Dataset extract:
(** One pass of the enemy's loop in which the opponent fires. *)
Lemma ag_enemy_shot (st st1 st2 : GameLoopState) (ai : AILogic)
    (x y r : Z) (pb : BoardData) (v1 v2 : Volley) :
  ai_game_ok st ai ->
  GameLoop.next_enemy_shot st = (Some (x, y), st1) ->
  Board.receiveShot (playerBoard st1) x y = Some (r, pb) ->
  GameLoop.apply_enemy_result x y r v1 (GameLoop.set_playerBoard pb st1)
  = Done (v2, st2) ->
  (exists ai2, ai_game_ok st2 ai2)
  /\ size st2 = size st /\ shots st2 = shots st
  /\ enemyKnownBoard st2 = enemyKnownBoard st
  /\ (x, y) ∈ availableShots ai
  /\ unshot (boardArray (playerBoard st)) y x.
Proof.
  intros Hinv Hnext Hshot Hap.
  pose proof Hinv as [Ho Hgame Hf Hpl Hsy Ht Hc Hkn].
  pose proof Hgame as [Hk He Hp Hps Hopp].
  rewrite Ho in Hopp. destruct Hopp as (Hb & Hbs & Hpools & Hasz).
  rewrite (next_enemy_shot_ai st ai Ho) in Hnext.
  pose proof (pick_spec ai (rng st) Hpools) as Hpick.
  pose proof (pick_record_synced ai (rng st) (negb (r =? 0))
                (negb ((r =? 0) || (r =? 1))) Hpools Hsy) as Hsync.
  destruct (AI.pickAttackCoordinates ai (rng st)) as [[c ai1] g1].
  destruct Hpick as (Hok1 & Hn1 & Hob1 & Hd1 & Hab1 & Hcase).
  destruct ((c.1 =? -1) || (c.2 =? -1)) eqn:Em1; [discriminate|].
  injection Hnext as -> <-.
  destruct Hcase as [(_ & Hc1 & _)|(_ & Hcin & Hw & _)].
  { rewrite Hc1 in Em1. discriminate. }
  destruct (pool_cell_unshot st ai (x, y) Hinv Hcin) as [Hon Hun].
  cbn [fst snd] in Hun.
  destruct Hsync as (_ & ai2 & Hrec & Hok2 & Hsy2).
  { intros [= -> ->]. discriminate. }
  cbn [fst snd] in Hrec.
  cbn [playerBoard GameLoop.set_rng GameLoop.set_opponent] in Hshot.
  pose proof Hon as Hon'. apply in_board_spec in Hon'. cbn in Hon'.
  destruct (receiveShot_fresh (playerBoard st) x y r pb Hpl
              ltac:(rewrite Hps; lia) ltac:(rewrite Hps; lia) Hun Hshot)
    as (Hr3 & _ & _ & Hgrid).
  pose proof (receiveShot_fleet_ok _ _ _ _ _ Hpl Hshot) as Hpl'.
  destruct (receiveShot_defined (playerBoard st) x y)
    as (r0 & pb0 & Hr0 & Hsq & Hbs').
  { rewrite Hps. exact Hp. }
  rewrite Hshot in Hr0. injection Hr0 as <- <-.
  pose proof (apply_enemy_result_spec _ _ _ _ _ _ _ Hap)
    as ((Heb & Hkb & Hsz & Hsh & _) & Hpb & _ & _ & _ & _ & Hopp2).
  cbn in Heb, Hkb, Hsz, Hsh, Hpb, Hopp2.
  destruct Hopp2 as (ai2' & Hrec' & Ho2).
  rewrite Hrec in Hrec'. injection Hrec' as <-.
  destruct (recordShotResult_spec ai1 x y (negb (r =? 0))
              (negb ((r =? 0) || (r =? 1))) (knowledge_square _ Hok1))
    as (ai2' & Hrec' & _ & _ & _ & Hn2 & Hab2 & Hsq2 & Hset).
  rewrite Hrec in Hrec'. injection Hrec' as <-.
  rewrite Hn1, Hasz, Hon in Hset. destruct Hset as [Hset _].
  rewrite Hob1 in Hset.
  split_and!; try assumption.
  exists ai2. constructor.
  - exact Ho2.
  - constructor; rewrite ?Hkb, ?Heb, ?Hpb, ?Hsz, ?Ho2; try assumption.
    + rewrite <- Hps, <- Hbs'. exact Hsq.
    + congruence.
    + rewrite Hab2, Hab1, Hn2, Hn1. auto.
  - rewrite Hab2, Hab1. exact Hf.
  - rewrite Hpb. exact Hpl'.
  - exact Hsy2.
  - rewrite Hkb, Hab2, Hab1. exact Ht.
  - rewrite Heb, Hab2, Hab1. exact Hc.
  - rewrite Hpb. destruct Hr3 as [->|[->| ->]].
    + exact (shows_set seen_of _ _ _ _ _ _ "o"%char Hkn Hset Hgrid).
    + exact (shows_set seen_of _ _ _ _ _ _ "x"%char Hkn Hset Hgrid).
    + cbn [Z.eqb Pos.eqb] in Hgrid, Hset.
      destruct Hgrid as (i & s & Hi & Hxy & _ & Hothers & Hget).
      intros r' c'. rewrite (grid_get_set _ _ _ _ r' c' _ Hset), Hget.
      destruct (decide ((r', c') = (y, x))) as [[= -> ->]|Hne].
      * rewrite decide_True by assumption. reflexivity.
      * destruct (decide ((r', c') ∈ ship_cells s)) as [Hm|Hm];
          [|apply Hkn].
        rewrite Hkn, (Hothers r' c' Hm Hne). reflexivity.
Qed.

(** A pass of the enemy's loop in which the opponent has no cell left. *)
Lemma ag_enemy_no_shot (st st1 : GameLoopState) (ai : AILogic) :
  ai_game_ok st ai -> GameLoop.next_enemy_shot st = (None, st1) ->
  ai_game_ok st1 ai /\ size st1 = size st /\ shots st1 = shots st
  /\ enemyKnownBoard st1 = enemyKnownBoard st.
Proof.
  intros Hinv Hnext.
  pose proof Hinv as [Ho Hgame Hf Hpl Hsy Ht Hc Hkn].
  pose proof Hgame as [Hk He Hp Hps Hopp].
  rewrite Ho in Hopp. destruct Hopp as (Hb & Hbs & Hpools & Hasz).
  rewrite (next_enemy_shot_ai st ai Ho) in Hnext.
  pose proof (pick_spec ai (rng st) Hpools) as Hpick.
  destruct (AI.pickAttackCoordinates ai (rng st)) as [[c ai1] g1].
  destruct Hpick as (_ & _ & _ & _ & _ & Hcase).
  destruct ((c.1 =? -1) || (c.2 =? -1)) eqn:Em1; [|discriminate].
  injection Hnext as <-.
  destruct Hcase as [(_ & _ & -> & _)|(_ & Hcin & _)].
  - split_and!; try reflexivity.
    apply (ag_frame st _ ai Hinv); try reflexivity. cbn. congruence.
  - exfalso. pose proof (pool_inside ai Hpools c Hcin) as Hon.
    apply in_board_spec in Hon. apply orb_true_iff in Em1.
    rewrite !Z.eqb_eq in Em1. lia.
Qed.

Goal of the exercise: Using the listing above, work out the number of lines that include "Hgrid". The reply is that number alone.

The answer: 5